Let’s be honest: there’s very little chance that the United States will be bringing home the World Cup trophy this year. However, there is a good chance that Brazil’s national spirit, cachaça, could find it’s way over to the U.S. when this worldwide soccer frenzy is over.

If you are a devoted reader of Drinking in America (and we know you are), you’ve probably heard of cachaça before because we predicted it could start appearing in the U.S. in a post we wrote almost a year ago. We knew that the World Cup would probably have a big effect, not to mention the 2016 Rio Olympics, and darnit, we were right. Now other liquor lovers are starting to buzz about cachaça, with The Spirits Business even boasting that it could become as big as tequila. They quoted Steve Luttmann, founder and CEO of Leblon cachaça, as saying that he thinks people are going to come home from the World Cup and make cachaça “part of their permanent spirits repertoires.”
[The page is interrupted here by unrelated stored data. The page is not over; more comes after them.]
(* ===== verification/FailureMonitor.v ===== *)
(** * The failure monitor of the test kit

    testkit/testkit_failure_monitor.h: a callback that fires when a peer
    disconnects, or when enough calls have timed out within a window of time.
    Times are in nanoseconds of the steady clock; an operation is one critical
    section, and returns whether the callback is called after it. *)

From Stdlib Require Import Lia Sorting.Sorted.
From S2P Require Import Prelude Types.

Record FailureMonitorOptions : Type := {
  fo_windowMs : Z;
  fo_execTimeoutThreshold : Z;
  fo_triggerOnDisconnect : bool;
}.

Definition FailureMonitorOptions_default : FailureMonitorOptions :=
  {| fo_windowMs := 60000; fo_execTimeoutThreshold := 3; fo_triggerOnDisconnect := true |}.

Record FailureMonitor : Type := {
  fm_options : FailureMonitorOptions;
  fm_callback : bool;                             (* it is set *)
  fm_execTimeouts : list Z;                       (* the oldest first *)
}.

#[export] Instance FailureMonitor_eta : Eta FailureMonitor := fun r =>
  Build_FailureMonitor (fm_options r) (fm_callback r) (fm_execTimeouts r).

Definition FailureMonitor_new (options : FailureMonitorOptions) (callback : bool) : FailureMonitor :=
  {| fm_options := options; fm_callback := callback; fm_execTimeouts := [] |}.

Definition SetThresholdCallback (callback : bool) (m : FailureMonitor) : FailureMonitor := m <| fm_callback := callback |>.

Definition FailureMonitor_Reset (m : FailureMonitor) : FailureMonitor := m <| fm_execTimeouts := [] |>.

(** [duration_cast<milliseconds>] of a difference, compared with the window. *)
Definition outside_window (options : FailureMonitorOptions) (now t : Z) : bool :=
  fo_windowMs options <? Z.quot (now - t) 1000000.

Fixpoint pop_old (options : FailureMonitorOptions) (now : Z) (timeouts : list Z) : list Z :=
  match timeouts with
  | [] => []
  | t :: rest => if outside_window options now t then pop_old options now rest else timeouts
  end.

Definition OnFailure (status : StatusCode) (now : Z) (m : FailureMonitor) : bool * FailureMonitor :=
  if status_is status PeerDisconnected || status_is status ProtocolMismatch
  then (fo_triggerOnDisconnect (fm_options m) && fm_callback m, m)
  else if status_is status ExecTimeout then
    let timeouts := pop_old (fm_options m) now (fm_execTimeouts m ++ [now]) in
    if (fo_execTimeoutThreshold (fm_options m) <=? Zlen timeouts) && fm_callback m
    then (true, m <| fm_execTimeouts := [] |>)
    else (false, m <| fm_execTimeouts := timeouts |>)
  else (false, m).

(** ** What it is to do

    The monitor without the queue: all timeouts since the last time it has
    fired, of which those in the window count. *)

Definition in_window (options : FailureMonitorOptions) (now : Z) (timeouts : list Z) : list Z :=
  filter (fun t => outside_window options now t = false) timeouts.

Definition monitor_spec (options : FailureMonitorOptions) (callback : bool) (status : StatusCode) (now : Z) (history : list Z)
    : bool * list Z :=
  if status_is status PeerDisconnected || status_is status ProtocolMismatch
  then (fo_triggerOnDisconnect options && callback, history)
  else if status_is status ExecTimeout then
    if (fo_execTimeoutThreshold options <=? Zlen (in_window options now (history ++ [now]))) && callback
    then (true, []) else (false, history ++ [now])
  else (false, history).

Fixpoint monitor_run (events : list (StatusCode * Z)) (m : FailureMonitor) : list bool :=
  match events with
  | [] => []
  | (status, now) :: events => let '(fired, m) := OnFailure status now m in fired :: monitor_run events m
  end.

Fixpoint spec_run (options : FailureMonitorOptions) (callback : bool) (events : list (StatusCode * Z)) (history : list Z) : list bool :=
  match events with
  | [] => []
  | (status, now) :: events =>
      let '(fired, history) := monitor_spec options callback status now history in
      fired :: spec_run options callback events history
  end.

(** What is outside the window stays outside. *)
Lemma outside_window_mono options now now' t t' :
  now <= now' -> t' <= t -> outside_window options now t = true -> outside_window options now' t' = true.
Proof.
  unfold outside_window. rewrite !Z.ltb_lt. intros Hn Ht Ho.
  assert (Z.quot (now - t) 1000000 <= Z.quot (now' - t') 1000000) by (apply Z.quot_le_mono; lia). lia.
Qed.

Lemma filter_all (Q : Z -> Prop) `{!forall x, Decision (Q x)} (l : list Z) : (forall x, x ∈ l -> Q x) -> filter Q l = l.
Proof.
  induction l as [|x l IH]; intros Hq; [done|]. rewrite filter_cons_True by (apply Hq; left). f_equal. apply IH.
  intros y Hy. apply Hq. by right.
Qed.

(** On a queue in order, popping from the front is filtering. *)
Lemma pop_old_filter options now timeouts :
  StronglySorted Z.le timeouts -> pop_old options now timeouts = in_window options now timeouts.
Proof.
  induction 1 as [|t rest Hs IH Ht]; [done|]. cbn [pop_old]. unfold in_window in *. rewrite filter_cons.
  destruct (outside_window options now t) eqn:E; case_decide; try done. f_equal. symmetry. apply filter_all.
  intros x Hx. rewrite Forall_forall in Ht. apply not_true_is_false. intros Hx'. apply Ht in Hx.
  rewrite (outside_window_mono options now now x t) in E; [done|lia|done|done].
Qed.

Lemma in_window_twice options now now' history :
  now <= now' -> in_window options now' (in_window options now history) = in_window options now' history.
Proof.
  intros Hn. unfold in_window. rewrite list_filter_filter. apply list_filter_iff. intros t. split; [by intros []|].
  intros Ho. split; [done|]. apply not_true_is_false. intros Ht.
  rewrite (outside_window_mono options now now' t t) in Ho; [done|done|lia|done].
Qed.

Lemma StronglySorted_snoc timeouts now :
  StronglySorted Z.le timeouts -> Forall (fun t => t <= now) timeouts -> StronglySorted Z.le (timeouts ++ [now]).
Proof.
  induction 1 as [|t rest Hs IH Ht]; cbn; [by repeat constructor|]. rewrite Forall_cons. intros [Hn Hr].
  constructor; [auto|]. apply Forall_app. by split; [|constructor].
Qed.

(** The queue holds the timeouts of the history that are in the window. *)
Definition monitor_related (last : Z) (history : list Z) (m : FailureMonitor) : Prop :=
  StronglySorted Z.le history /\ Forall (fun t => t <= last) history /\
  exists now, now <= last /\ fm_execTimeouts m = in_window (fm_options m) now history.

Lemma sorted_filter (Q : Z -> Prop) `{!forall x, Decision (Q x)} (l : list Z) : StronglySorted Z.le l -> StronglySorted Z.le (filter Q l).
Proof.
  induction 1 as [|t rest Hs IH Ht]; [constructor|]. rewrite filter_cons. case_decide; [|done]. constructor; [done|].
  apply Forall_forall. intros x Hx. apply list_elem_of_filter in Hx as [_ Hx]. rewrite Forall_forall in Ht. by apply Ht.
Qed.

Lemma OnFailure_related status now last history m :
  monitor_related last history m -> last <= now ->
  let '(fired, history') := monitor_spec (fm_options m) (fm_callback m) status now history in
  exists m', OnFailure status now m = (fired, m') /\ monitor_related now history' m' /\
    fm_options m' = fm_options m /\ fm_callback m' = fm_callback m.
Proof.
  intros (Hs & Hl & t & Ht & Hq) Hn. unfold monitor_spec, OnFailure.
  assert (Hl' : Forall (fun t => t <= now) history) by (eapply Forall_impl; [exact Hl|]; intros x; cbn; lia).
  assert (Hsame : monitor_related now history m) by (split; [done|]; split; [done|]; exists t; split; [lia|done]).
  destruct (_ || _); [by exists m|]. destruct (status_is status ExecTimeout); [|by exists m].
  assert (Hp : pop_old (fm_options m) now (fm_execTimeouts m ++ [now]) = in_window (fm_options m) now (history ++ [now])).
  { rewrite Hq, pop_old_filter.
    - unfold in_window at 1 3. rewrite !filter_app. f_equal. apply in_window_twice. lia.
    - apply StronglySorted_snoc; [by apply sorted_filter|]. apply Forall_forall. intros x Hx.
      apply list_elem_of_filter in Hx as [_ Hx]. rewrite Forall_forall in Hl'. by apply Hl'. }
  rewrite Hp. destruct (_ && _).
  - eexists. split; [done|]. split; [|done]. split; [constructor|]. split; [constructor|]. by exists now.
  - eexists. split; [done|]. split; [|done]. split; [by apply StronglySorted_snoc|].
    split; [apply Forall_app; split; [done|by constructor]|]. by exists now.
Qed.

(** The monitor fires exactly when it should: for failures in the order of
    their times, it fires on a timeout when the timeouts since it has last
    fired that are in the window reach the threshold, and on a disconnect when
    it is told to. *)
Theorem monitor_counts_window options callback events :
  StronglySorted Z.le (map snd events) ->
  monitor_run events (FailureMonitor_new options callback) = spec_run options callback events [].
Proof.
  enough (H : forall last history m, monitor_related last history m -> fm_options m = options -> fm_callback m = callback ->
    Forall (fun e => last <= e.2) events -> StronglySorted Z.le (map snd events) ->
    monitor_run events m = spec_run options callback events history).
  { intros Hs. destruct events as [|[status now] events]; [done|]. apply (H now); try done.
    - split; [constructor|]. split; [constructor|]. by exists now.
    - cbn in Hs. apply StronglySorted_inv in Hs as [_ Hs]. constructor; [done|]. rewrite Forall_map in Hs. exact Hs. }
  induction events as [|[status now] events IH]; intros last history m Hr Ho Hc Hl Hs; [done|].
  apply Forall_cons in Hl as [Hl _]. cbn in Hs. apply StronglySorted_inv in Hs as [Hs Hn]. cbn [monitor_run spec_run].
  pose proof (OnFailure_related status now last history m Hr Hl) as H. rewrite Ho, Hc in H.
  destruct (monitor_spec options callback status now history) as [fired history']. destruct H as (m' & -> & Hr' & Ho' & Hc').
  f_equal. apply (IH now); try congruence. rewrite Forall_map in Hn. exact Hn.
Qed.

(** Three timeouts in a second fire, and the count starts again. *)
Lemma monitor_counts_window_example :
  monitor_run [(ExecTimeout, 0); (ExecTimeout, 10 ^ 9); (ExecTimeout, 2 * 10 ^ 9); (ExecTimeout, 3 * 10 ^ 9)]
    (FailureMonitor_new FailureMonitorOptions_default true) = [false; false; true; false].
Proof. vm_compute. reflexivity. Qed.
“The success experienced by tequila and margarita in the 1968 World Cup in Mexico could be experienced by cachaça and the Caipirinha in the 2014 World Cup. Similar to how Australian wine grew in the Sydney Olympics…these categories experienced massive growth and never looked back. I think the same will happen to cachaça,” said Luttmann.
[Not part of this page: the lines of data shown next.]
(* ===== verification/Supervisor.v ===== *)
(** * The supervisor

    app/ves_supervisor_main.cpp of virus_executor_service with the parts of
    transport/registry_server.cpp that run in its process: the program that
    starts the registry, the engine and a client, starts the engine again when
    the registry is asked to load it, and ends it when it is asked to unload
    it.  Its main thread and the accept thread of the registry interleave; a
    request is handled with the operations of [Registry].  Processes are those
    of the kernel: [fork] followed by [exec] in the child, [kill] and
    [waitpid] are parameters. *)

From Stdlib Require Import Lia String.
From stdpp Require Import pretty.
From S2P Require Import Prelude Machine Threads Pool Types Sockets VesMessages Registry.
#[local] Open Scope thread_scope.

(** [fork], with what the child does: variables it adds to its environment,
    the program it executes, its arguments.  [kill], with a signal.
    [waitpid], with the status it reports. *)
Class Processes (P : Type) : Type := {
  pr_fork : list (string * string) -> string -> list string -> P -> Z * P;
  pr_kill : Z -> Z -> P -> P;
  pr_waitpid : Z -> P -> Z * P;
}.

(** The children that were not waited for: the number of a process is not
    used again before that. *)
Class ProcessLaws (P : Type) `{Processes P} : Type := {
  pr_children : P -> gset Z;
  fork_law env program args p pid p' : pr_fork env program args p = (pid, p') ->
    (pid = -1 /\ pr_children p' = pr_children p) \/
    (0 < pid /\ (pid ∉ pr_children p) /\ pr_children p' = {[pid]} ∪ pr_children p);
  kill_law pid signal p : pr_children (pr_kill pid signal p) = pr_children p;
  waitpid_law pid p status p' : pr_waitpid pid p = (status, p') -> pr_children p' = pr_children p ∖ {[pid]};
}.
(** ** The local manager *)

(** Unloading an ability of the local manager marks its object as dead and
    tells every registered recipient that still exists, in the order they were
    added; nothing else changes. *)
Theorem unload_tells_recipients saId o p :
  pc_abilities p !! saId = Some o -> known o p ->
  exists p', Local_UnloadSystemAbility saId p = (ERR_OK, p') /\ IsObjectDead o p' = true /\
    Local_CheckSystemAbility saId p' = None /\ (forall saId', saId' <> saId -> Local_CheckSystemAbility saId' p' = Local_CheckSystemAbility saId' p) /\
    (forall o', o' <> o -> the_object o' p' = the_object o' p) /\
    pc_notified p' = pc_notified p ++ map (fun x => (x, o)) (filter (fun x => x ∈ pc_live p) (ro_recipients (the_object o p))).
Proof.
  intros Ho Hk. unfold Local_UnloadSystemAbility. rewrite Ho. eexists. split; [done|]. unfold NotifyRemoteDiedForTest, IsObjectDead.
  assert (Hk' : known o (p <| pc_abilities := delete saId (pc_abilities p) |>)) by done.
  pose proof (fun o' => the_object_change o (fun r => r <| ro_is_dead := true |>) _ o' Hk') as Hobj.
  split; [|split; [|split; [|split]]].
  - change (ro_is_dead (the_object o (change_object o (fun r => r <| ro_is_dead := true |>)
      (p <| pc_abilities := delete saId (pc_abilities p) |>))) = true). by rewrite Hobj, bool_decide_eq_true_2 by done.
  - apply lookup_delete_eq.
  - intros saId' Hne. by apply lookup_delete_ne.
  - intros o' Hne. change (the_object o' (change_object o (fun r => r <| ro_is_dead := true |>)
      (p <| pc_abilities := delete saId (pc_abilities p) |>)) = the_object o' p). by rewrite Hobj, bool_decide_eq_false_2 by done.
  - done.
Qed.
Cachaça (pronounced kah-SHAH-sah) is cool because the taste is familiar, yet still a little different. It is distilled from sugar cane just like rum, but it also has a little bit of a tequila flavor. Nathan Whitehouse, co-founder of cachaça brand Avuá Cachaça, says that “A good artisanal cachaça should taste somewhere between a rum and a tequila.”

If you head to a local bar now while the World Cup is still going on, we have a feeling you may even find some cachaça-based cocktails being served, especially the always popular Caipirinha. Many establishments that have caught onto the growing trend have been slinging these drinks during the games as a way to offer a fun, authentic Brazilian liquor experience.